Supplied information »
(** The offsets of the window, and what the window shows. *)
Lemma assembled_window (explored : gmap Coord string) :
  ∃ top left : Z,
    (∀ i j x,
       grid_at (_sparse_to_dense explored) i j = Some x →
       x = default "?"
             (explored !! ((top + Z.of_nat i)%Z, (left + Z.of_nat j)%Z)))
    ∧ (∀ r c ch,
         explored !! (r, c) = Some ch → ch ≠ "X" → ch ≠ "?" →
         cell_at (_sparse_to_dense explored) (r - top) (c - left) = Some ch).
Proof.
  destruct (bounding_box explored) as [[[[min_r max_r] min_c] max_c]|]
    eqn:Hbox.
  - destruct (assembled_window_box explored min_r max_r min_c max_c Hbox)
      as (top & left & Hcells & Hkept).
    pose proof (bounding_box_tight _ _ Hbox) as (Hin & _).
    exists top, left. split.
    + intros i j x Hx. by destruct (Hcells i j x Hx) as [_ ?].
    + intros r c ch Hch HX Hq. apply Hkept; [done| |done].
      apply Hin. by exists ch.
  - exists 0%Z, 0%Z. unfold _sparse_to_dense. rewrite Hbox. split.
    + intros i j x Hx. by apply no_cell_in_empty_map in Hx.
    + intros r c ch Hch HX _.
      destruct (proj1 (bounding_box_None explored) Hbox (r, c)).
      by exists ch.
Qed.

Lemma first_home_unique (grid : list string) (n : nat) (p q : Coord) :
  first_home grid n p → first_home grid n q → p = q.
Proof.
  intros (i & j & -> & Hj & Hget & Hmin) (i' & j' & -> & Hj' & Hget' & Hmin').
  destruct (decide (i < i' ∨ (i = i' ∧ j < j'))) as [Hlt|Hge].
  { by destruct (Hmin' i j Hj Hlt). }
  destruct (decide (i' < i ∨ (i' = i ∧ j' < j))) as [Hlt|Hge'].
  { by destruct (Hmin i' j' Hj' Hlt). }
  f_equal; lia.
Qed.

Lemma assembled_shape (explored : gmap Coord string) :
  _sparse_to_dense explored ≠ []
  ∧ ∃ w, Forall (λ row, length row = w) (_sparse_to_dense explored).
Proof.
  unfold _sparse_to_dense.
  destruct (bounding_box explored) as [[[[min_r max_r] min_c] max_c]|].
  - destruct (dense_grid_dims explored min_r max_r min_c max_c) as [_ Hw].
    destruct (trim_shape _ _ Hw) as (Hne & w' & _ & Hrect). eauto.
  - split; [done|]. exists 0. by repeat constructor.
Qed.

(** X14.  [map_surface] as a whole, on a planet whose rows are as long as
    the first and that has an ['H'], with a rover that is never short of
    battery and stands on the first ['H'], finitely many free cells and
    more frames than free cells: it raises nothing, neither [IndexError]
    nor [StopIteration] nor [RecursionError]; it returns the assembled map
    of what [dfs] explored from that ['H'], which has at least one row and
    rows of one length; and every cell joined to the start through free
    cells, if its symbol is neither ['X'] nor ['?'], is shown with its
    symbol, at its place relative to the others. *)
Theorem map_surface_returns {R : Type} (ops : RoverOps R)
    (place : R → Coord) (free : Coord → Prop) (symbol : Coord → string)
    (F : gset Coord) (depth : nat) (grid : list string) (rover0 : R)
    (start : Coord) :
  rectangular grid →
  first_home grid (Z.to_nat (width_of grid)) start →
  never_short ops place free →
  (∀ x, get_current_location ops x = symbol (place x)) →
  (∀ p, free p → p ∈ F) →
  place rover0 = start → free start → size F < depth →
  ∃ s rows,
    MapSurface.dfs ops (Z.of_nat (length grid)) (width_of grid) depth
      start.1 start.2 (MapSurface.State rover0 ∅ ∅) = MapSurface.Return s
    ∧ rows = _sparse_to_dense (MapSurface.explored s)
    ∧ MapSurface.map_surface ops depth grid rover0 = MapSurface.Return rows
    ∧ rows ≠ []
    ∧ (∃ w, Forall (λ row, length row = w) rows)
    ∧ ∃ top left : Z, ∀ p,
        joined free start p → symbol p ≠ "X" → symbol p ≠ "?" →
        cell_at rows (p.1 - top) (p.2 - left) = Some (symbol p).
Proof.
  intros Hrect Hfirst Hshort Hsymbol Hfinite Hplace Hfree Hdepth.
  destruct (dfs_top ops place free symbol F (Z.of_nat (length grid))
              (width_of grid) start Hshort Hsymbol Hfinite depth rover0
              Hplace Hfree Hdepth) as (s & Hrun & _ & Hin & Hgood & Hs).
  exists s, (_sparse_to_dense (MapSurface.explored s)).
  split; [done|]. split; [done|].
  destruct (assembled_shape (MapSurface.explored s)) as [Hrows Hwidth].
  split; [|split; [done|split; [done|]]].
  2:{ destruct (assembled_window (MapSurface.explored s))
        as (top & left & _ & Hknown).
      exists top, left. intros [r c] Hp HX Hq. apply Hknown; [|done|done].
      apply (joined_visited free (Z.of_nat (length grid)) (width_of grid)
               start s Hin Hs) in Hp.
      by destruct (proj1 Hgood _ Hp) as (_ & _ & ?). }
  unfold MapSurface.map_surface.
  destruct grid as [|row0 grid'] eqn:Hgrid.
  { destruct Hfirst as (i & j & _ & _ & Hget & _).
    by rewrite grid_get_nat in Hget. }
  rewrite <-Hgrid in *.
  assert (Hcols : width_of grid = Z.of_nat (String.length row0))
    by by rewrite Hgrid.
  rewrite Hcols, Nat2Z.id in Hfirst.
  assert (Hlong : Forall (λ row, String.length row0 ≤ String.length row)
                    grid).
  { eapply Forall_impl; [exact Hrect|]. intros row Hrow. simpl in Hrow. lia. }
  pose proof (find_start_spec grid 0%Z (String.length row0) Hlong) as Hfind.
  destruct (MapSurface.find_start grid 0 (String.length row0))
    as [pos|[]].
  - assert (pos = start) as ->.
    { apply (first_home_unique grid (String.length row0)); [|done].
      destruct Hfind as (i & j & -> & Hrest). exists i, j.
      by rewrite Z.add_0_l. }
    cbn [mbind MapSurface.answer_bind]. rewrite <-Hcols, Hrun. done.
  - done.
  - done.
  - destruct Hfirst as (i & j & _ & Hj & Hget & _). by destruct (Hfind i j).
Qed.

Lemma map_surface_returns_witness :
  rectangular bottleneck_maze
  ∧ first_home bottleneck_maze (Z.to_nat (width_of bottleneck_maze)) home
  ∧ never_short (roaming_ops bottleneck_maze) id
      (roaming_free bottleneck_maze)
  ∧ (∀ x, get_current_location (roaming_ops bottleneck_maze) x
          = get_current_location (roaming_ops bottleneck_maze) (id x))
  ∧ (∀ p, roaming_free bottleneck_maze p → p ∈ cells_of bottleneck_maze)
  ∧ id home = home
  ∧ roaming_free bottleneck_maze home
  ∧ size (cells_of bottleneck_maze) < 46
  ∧ ∃ s rows,
      MapSurface.dfs (roaming_ops bottleneck_maze)
        (Z.of_nat (length bottleneck_maze)) (width_of bottleneck_maze) 46
        home.1 home.2 (MapSurface.State home ∅ ∅) = MapSurface.Return s
      ∧ rows = _sparse_to_dense (MapSurface.explored s)
      ∧ MapSurface.map_surface (roaming_ops bottleneck_maze) 46
          bottleneck_maze home = MapSurface.Return rows
      ∧ rows ≠ []
      ∧ (∃ w, Forall (λ row, length row = w) rows)
      ∧ ∃ top left : Z, ∀ p,
          joined (roaming_free bottleneck_maze) home p →
          get_current_location (roaming_ops bottleneck_maze) p ≠ "X" →
          get_current_location (roaming_ops bottleneck_maze) p ≠ "?" →
          cell_at rows (p.1 - top) (p.2 - left)
          = Some (get_current_location (roaming_ops bottleneck_maze) p).
Proof.
  assert (H0 : rectangular bottleneck_maze) by (repeat constructor).
  assert (H1 : first_home bottleneck_maze
                 (Z.to_nat (width_of bottleneck_maze)) home).
  { exists 0, 0. split; [reflexivity|]. split; [vm_compute; lia|].
    split; [reflexivity|]. intros i' j' _ Hless. lia. }
  assert (H2 : never_short (roaming_ops bottleneck_maze) id
                 (roaming_free bottleneck_maze))
    by apply roaming_never_short.
  assert (H3 : ∀ x, get_current_location (roaming_ops bottleneck_maze) x
                    = get_current_location (roaming_ops bottleneck_maze)
                        (id x)) by reflexivity.
  assert (H4 : ∀ p, roaming_free bottleneck_maze p
                    → p ∈ cells_of bottleneck_maze).
  { intros p. apply roaming_free_cells; [repeat constructor|reflexivity]. }
  assert (H5 : id home = home) by reflexivity.
  assert (H6 : roaming_free bottleneck_maze home).
  { exists "H"%char. split; [reflexivity|discriminate]. }
  assert (H7 : size (cells_of bottleneck_maze) < 46).
  { eapply Nat.le_lt_trans; [apply size_cells|]. vm_compute. lia. }
  split; [exact H0|]. split; [exact H1|]. split; [exact H2|].
  split; [exact H3|]. split; [exact H4|]. split; [exact H5|].
  split; [exact H6|]. split; [exact H7|].
  exact (map_surface_returns (roaming_ops bottleneck_maze) id
           (roaming_free bottleneck_maze)
           (get_current_location (roaming_ops bottleneck_maze))
           (cells_of bottleneck_maze) 46 bottleneck_maze home home
           H0 H1 H2 H3 H4 H5 H6 H7).
Defined.

(** ** What is reachable and what is mapped *)

Lemma delta_in_STEPS (d : Dir) : delta d ∈ STEPS.
Proof. destruct d; unfold STEPS; simpl; set_solver. Qed.

Lemma STEPS_delta (dv : Z * Z) : dv ∈ STEPS → ∃ d, dv = delta d.
Proof.
  unfold STEPS. rewrite !elem_of_cons, elem_of_nil.
  intros [->|[->|[->|[->|[]]]]];
    [by exists North|by exists South|by exists East|by exists West].
Qed.

Lemma joined_linked (grid : list string) (home p : Coord) :
  joined (passable grid) home p ↔ linked grid home p.
Proof.
  split.
  - intros Hj. induction Hj as [|q d Hq IH Hfree]; [constructor|].
    apply linked_step; [done|apply delta_in_STEPS|done].
  - intros Hl. induction Hl as [|q dv Hq IH Hdv Hfree]; [constructor|].
    destruct (STEPS_delta dv Hdv) as [d ->]. by apply joined_step.
Qed.

Lemma joined_inv (free : Coord → Prop) (start p : Coord) :
  joined free start p →
  p = start ∨ ∃ q d, joined free start q ∧ p = shift q (delta d).
Proof. intros [|q d Hq Hfree]; [by left|right; eauto]. Qed.

Lemma in_bounds_in_grid (grid : list string) (p : Coord) :
  MapSurface.in_bounds (Z.of_nat (length grid)) (width_of grid) p.1 p.2 = true
  ↔ in_grid grid p.
Proof. unfold MapSurface.in_bounds. by rewrite bool_decide_eq_true. Qed.

Lemma never_short_iff {R : Type} (ops : RoverOps R) (place : R → Coord)
    (free free' : Coord → Prop) :
  (∀ p, free p ↔ free' p) →
  never_short ops place free → never_short ops place free'.
Proof.
  intros Hiff Hshort d r. destruct (Hshort d r) as (Hgo & Hthere & Hstay).
  split_and!; [|by rewrite <-Hiff|done].
  intros Hf. by apply Hgo, Hiff.
Qed.

Lemma roaming_free_passable (planet : list string) (p : Coord) :
  rectangular planet → RoverModel.find_home planet 0%Z = (0, 0)%Z →
  roaming_free planet p ↔ passable planet p.
Proof.
  intros Hrect Hhome.
  assert (Hcell : (0 ≤ p.1 ∧ 0 ≤ p.2)%Z →
                  roaming_cell planet p = grid_get planet p.1 p.2).
  { intros Hpos. unfold roaming_cell. rewrite Hhome.
    unfold RoverModel.cell, shift. simpl. rewrite !Z.add_0_l.
    by rewrite decide_True. }
  split.
  - intros Hfree.
    pose proof (roaming_free_cells planet p Hrect Hhome Hfree) as Hin.
    apply elem_of_cells in Hin. split; [done|].
    destruct Hfree as (ch & Hch & Hne). exists ch. split; [|done].
    rewrite <-Hcell; [done|]. unfold in_grid in Hin. lia.
  - intros [Hin (ch & Hch & Hne)]. exists ch. split; [|done].
    rewrite Hcell; [done|]. unfold in_grid in Hin. lia.
Qed.

(** X15.  [reachable] of [run_maps.py] and [dfs] of [map_surface] agree.
    On a planet whose rows are as long as the first, with a rover that is
    never short of battery and moves exactly onto the cells inside the grid
    that are not ['X'], started on such a cell [home]: for every target
    inside the grid other than [home], [reachable(home, target, planet)] is
    [True] exactly when the map explored by [dfs] from [home] has an entry
    for the target. *)
Theorem reachable_iff_mapped {R : Type} (ops : RoverOps R)
    (place : R → Coord) (symbol : Coord → string) (grid : list string)
    (home' target : Coord) (depth fuel : nat) (rover0 : R) :
  rectangular grid →
  never_short ops place (passable grid) →
  (∀ x, get_current_location ops x = symbol (place x)) →
  place rover0 = home' → passable grid home' →
  in_grid grid target → target ≠ home' →
  length grid * Z.to_nat (width_of grid) < depth →
  length grid * Z.to_nat (width_of grid) + 1 < fuel →
  ∃ s found,
    MapSurface.dfs ops (Z.of_nat (length grid)) (width_of grid) depth
      home'.1 home'.2 (MapSurface.State rover0 ∅ ∅) = MapSurface.Return s
    ∧ reachable fuel home' target grid = Reached found
    ∧ (found = true ↔ is_Some (MapSurface.explored s !! target)).
Proof.
  intros Hrect Hshort Hsymbol Hplace Hhome Htarget Hne Hdepth Hfuel.
  pose proof (size_cells grid) as Hcells.
  assert (Hfinite : ∀ p, passable grid p → p ∈ cells_of grid).
  { intros p [Hin _]. by apply elem_of_cells. }
  destruct (dfs_top ops place (passable grid) symbol (cells_of grid)
              (Z.of_nat (length grid)) (width_of grid) home' Hshort Hsymbol
              Hfinite depth rover0 Hplace Hhome ltac:(lia))
    as (s & Hrun & _ & Hin & Hgood & Hs).
  pose proof (visited_iff_joined (passable grid) symbol
                (Z.of_nat (length grid)) (width_of grid) home' s Hin Hgood
                Hs) as Hvisited.
  pose proof (unvisited_entries (passable grid) symbol
                (Z.of_nat (length grid)) (width_of grid) home' s Hgood Hs)
    as Hentries.
  destruct (bfs_spec grid home' target Hrect fuel {[home']} [home'])
    as (found & Hbfs & Hfound).
  { set_solver. }
  { intros x Hx. apply list_elem_of_singleton in Hx. set_solver. }
  { intros x ->%elem_of_singleton. constructor. }
  { intros x ->%elem_of_singleton. left. left. }
  { assert (size (cells_of grid ∖ {[home']}) ≤ size (cells_of grid))
      by (apply subseteq_size; set_solver).
    simpl. lia. }
  exists s, found. split; [done|]. split; [done|]. rewrite Hfound.
  split.
  - intros (_ & pos & dv & Hl & Hdv & Heq).
    destruct (STEPS_delta dv Hdv) as [d ->].
    apply joined_linked in Hl. pose proof (proj2 (Hvisited pos) Hl) as Hpos.
    destruct (in_grid_get grid Hrect target Htarget) as [ch Hch].
    destruct (decide (ch = "X"%char)) as [->|HX].
    + assert (Hwall : ¬ passable grid target).
      { intros (_ & ch' & Hch' & Hne'). congruence. }
      assert (Hout : target ∉ MapSurface.visited s).
      { intros Hv. by destruct (proj1 Hgood target Hv) as [? _]. }
      exists "X". apply Hentries; [done|].
      split_and!; [done|by apply in_bounds_in_grid|done|].
      by exists pos, d.
    + assert (Hfree : passable grid target).
      { split; [done|]. by exists ch. }
      assert (Hv : target ∈ MapSurface.visited s).
      { apply Hvisited. rewrite <-Heq. apply joined_step; [done|].
        by rewrite Heq. }
      destruct (proj1 Hgood target Hv) as (_ & _ & Hsym). by rewrite Hsym.
  - intros [v Hv].
    destruct (decide (target ∈ MapSurface.visited s)) as [Hin_t|Hout].
    + apply Hvisited, joined_inv in Hin_t as [->|(q & d & Hq & ->)];
        [done|].
      split; [done|]. exists q, (delta d).
      split_and!; [by apply joined_linked|apply delta_in_STEPS|done].
    + apply Hentries in Hv as (_ & _ & _ & q & d & Hq & ->); [|done].
      split; [done|]. exists q, (delta d).
      split_and!; [|apply delta_in_STEPS|done].
      by apply joined_linked, Hvisited.
Qed.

Problem description » From the entries, copy every line in which the word "State" occurs.

Expected answer »
      start.1 start.2 (MapSurface.State rover0 ∅ ∅) = MapSurface.Return s
        home.1 home.2 (MapSurface.State home ∅ ∅) = MapSurface.Return s
      home'.1 home'.2 (MapSurface.State rover0 ∅ ∅) = MapSurface.Return s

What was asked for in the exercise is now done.